In the early 1950s, London was horrified by women’s bodies discovered at 10 Rillington Place in Notting Hill. The murders were committed by a resident, John Reginald (Reg) Christie, and had been happening since 1943.
All the more disturbing was that in 1949 the bodies of a woman and her daughter had been discovered in a wash house at the same address. The woman’s husband was executed for the crime but Christie had done it.
What’s this to do with See How They Run (2022), an entertaining spoof of the Agatha Christie-style, drawing room whodunnit, so long a feature of British literature and theatre?
Richard Attenborough.
A staple of the English theatre and film catalogue, Attenborough was a star in 1952 when he played the investigating detective in Agatha Christie’s (just for the record, the two Christies were not related) play The Mousetrap.
The play, which became the longest-running theatre production in history, was 100 performances in when viewers join it in See How They Run.
The movie is a light romp with some good performances and a reasonable plot which works well off the strong bones of its play-within-a-play. However, the casting of Harris Dickinson as Attenborough detracted from the whole. For a start, Dickinson is a tall, handsome leading man while Attenborough was a short, rather squat man.
Having begun his career as a deserter in Noel Coward’s In Which We Serve (1942), Attenborough became a star playing Pinky in Brighton Rock (1947). For his part, the See How They Run-Attenborough doesn’t look like a man who could serve in the ranks on a destroyer about to be sunk or play a psychopathic small-time hoodlum.
The real Attenborough later played Reg Christie in 10 Rillington Place (1971) and Dickinson couldn’t have pulled that off either. One reviewer called this movie scarier than any horror movie ever made.
Dickinson’s casting probably doesn’t matter because he does an ok job. It’s just he wasn’t Attenborough in a film which takes its movie and thriller references to a fine point.

An early example is the appearance of Inspector Stoppard (Sam Rockwell) as the real detective investigating the death of a Hollywood director during a party celebrating The Mousetrap’s 100th performance.
So there are two detectives. Rockwell and Dickinson. The gag is that Tom Stoppard wrote a theatrical murder mystery called The Real Inspector Hound, which gets a mention in the script. A slow read of this document would probably unearth many more.
The dead director, Leo Kopernik (Adrien Brody), reappears in flashback after his early bludgeoning in See How They Run – a tactic live plays would find far more difficult to achieve. Kopernik’s explanation of The Mousetrap: “Whodunnit. You’ve seen one, you’ve seen ‘em all” is probably the least offensive remark he makes to the other principals.
These include Mervyn-Cocker Norris (David Oyelowo), who has written a film treatment of the play; John Wolfe (Reece Shearsmith), a producer with a contract to make the film but only when the play’s theatre life is over; Petula Spender (Ruth Wilson) as the play’s producer; Sheila Sim (Pearl Chanda), Attenborough’s real-life wife and one of the show’s stars; and Dennis Corrigan (Charlie Cooper), the theatre usher.

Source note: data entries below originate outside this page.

(** * obsidian-to-org: the text transforms and the two link-rewriting passes

    A shallow embedding of [src/obsidian_to_org/__main__.py].

    Python [str] values are sequences of Unicode code points; they are
    modelled as lists of code points ([N]).  Every regular expression of the
    program is kept as a piece of syntax ([regex]) and run by a small
    backtracking matcher that follows the priorities of Python's [re]
    module (greedy and lazy repetition, ordered alternation, capture
    groups, MULTILINE anchors, negative lookahead); [re_sub] follows the
    scanning loop of [Pattern.sub].  The dictionary [nodes] is a [gmap].
    A file holds bytes; [read_text] decodes them with the codec of the
    locale and translates the line ends, as Python's text mode does. *)

From Stdlib Require Import NArith List Ascii String Bool Lia.
From Stdlib Require Strings.Byte.
From stdpp Require Import gmap.
Import ListNotations.

Local Open Scope list_scope.
Local Open Scope nat_scope.

#[local] Arguments N.eqb : simpl never.
#[local] Arguments N.leb : simpl never.

(** ** Strings *)

(** An ASCII literal of the source, as code points. *)
Definition lit (s : string) : list N := map N_of_ascii (list_ascii_of_string s).
Arguments lit s%_string.

Definition NBSP : N := 160.      (* U+00A0 *)
Definition LF : N := 10.
Definition CR : N := 13.
Definition DQUOTE : N := 34.
Definition HBAR : N := 8213.     (* U+2015, the attribution dash *)

(** [str.isspace] of one code point, which is also [\s] of a [str] pattern. *)
Definition is_space (c : N) : bool :=
  ((9 <=? c) && (c <=? 13) || (28 <=? c) && (c <=? 32) || (c =? 133) || (c =? 160)
   || (c =? 5760) || (8192 <=? c) && (c <=? 8202) || (c =? 8232) || (c =? 8233)
   || (c =? 8239) || (c =? 8287) || (c =? 12288))%N.

(** the line boundaries of [str.splitlines] *)
Definition is_linebreak (c : N) : bool :=
  ((10 <=? c) && (c <=? 13) || (28 <=? c) && (c <=? 30) || (c =? 133)
   || (c =? 8232) || (c =? 8233))%N.

Fixpoint lstrip (s : list N) : list N :=
  match s with
  | c :: s' => if is_space c then lstrip s' else s
  | [] => []
  end.

Definition rstrip (s : list N) : list N := rev (lstrip (rev s)).

(** [s.strip()] *)
Definition strip (s : list N) : list N := rstrip (lstrip s).

(** [needle in s] for a one-character needle *)
Definition contains (c : N) (s : list N) : bool := existsb (N.eqb c) s.

(** [s.startswith(p)] *)
Fixpoint starts_with (p s : list N) : bool :=
  match p, s with
  | [], _ => true
  | a :: p', b :: s' => (a =? b)%N && starts_with p' s'
  | _ :: _, [] => false
  end.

There were some funny lines written by Mark Chappell for this ensemble and Oyelowo gets much of the best. However, I thought some of the other characters may have been short changed by lack of a team-written screenplay?
Chappell’s background is television as is that of director Tom George, who was at the helm of many episodes of Glastonbury (2015). As an aside, Cooper was one of the leads in George’s most-recent TV outing, This Country (2017-20). This series also featured Paul Chahidi, who has an amusing turn as Fellowes, Agatha Christie’s butler, in See How They Run.
So did television restrict the dynamics of Chappell and George? Perhaps, but they are redeemed in four words: Constable Stalker (Saoirse Ronan).
Ronan is a brilliant actor and she shows her comic talents to great effect here. Spoilt with the best character in the film, she zings her “jump to conclusion” lines with great appeal. Her easy switch from almost incompetence to brilliant detective in the one paragraph are a delight.
Rockwell is good as the inspector but he usually plays such kooky roles (like the racist policeman in Three Billboards Outside Ebbing Missouri) that it seems a stretch playing a post-WWII English copper.
Was it a case of switcheroo for the director? English actors are getting some great Hollywood parts. Let’s cast a noted US actor as an English police inspector. Don’t know the answer but it worked.
See How They Run isn’t great but it’s good. You’ll laugh at the dialogue and get frequent chuckles at references to the genre.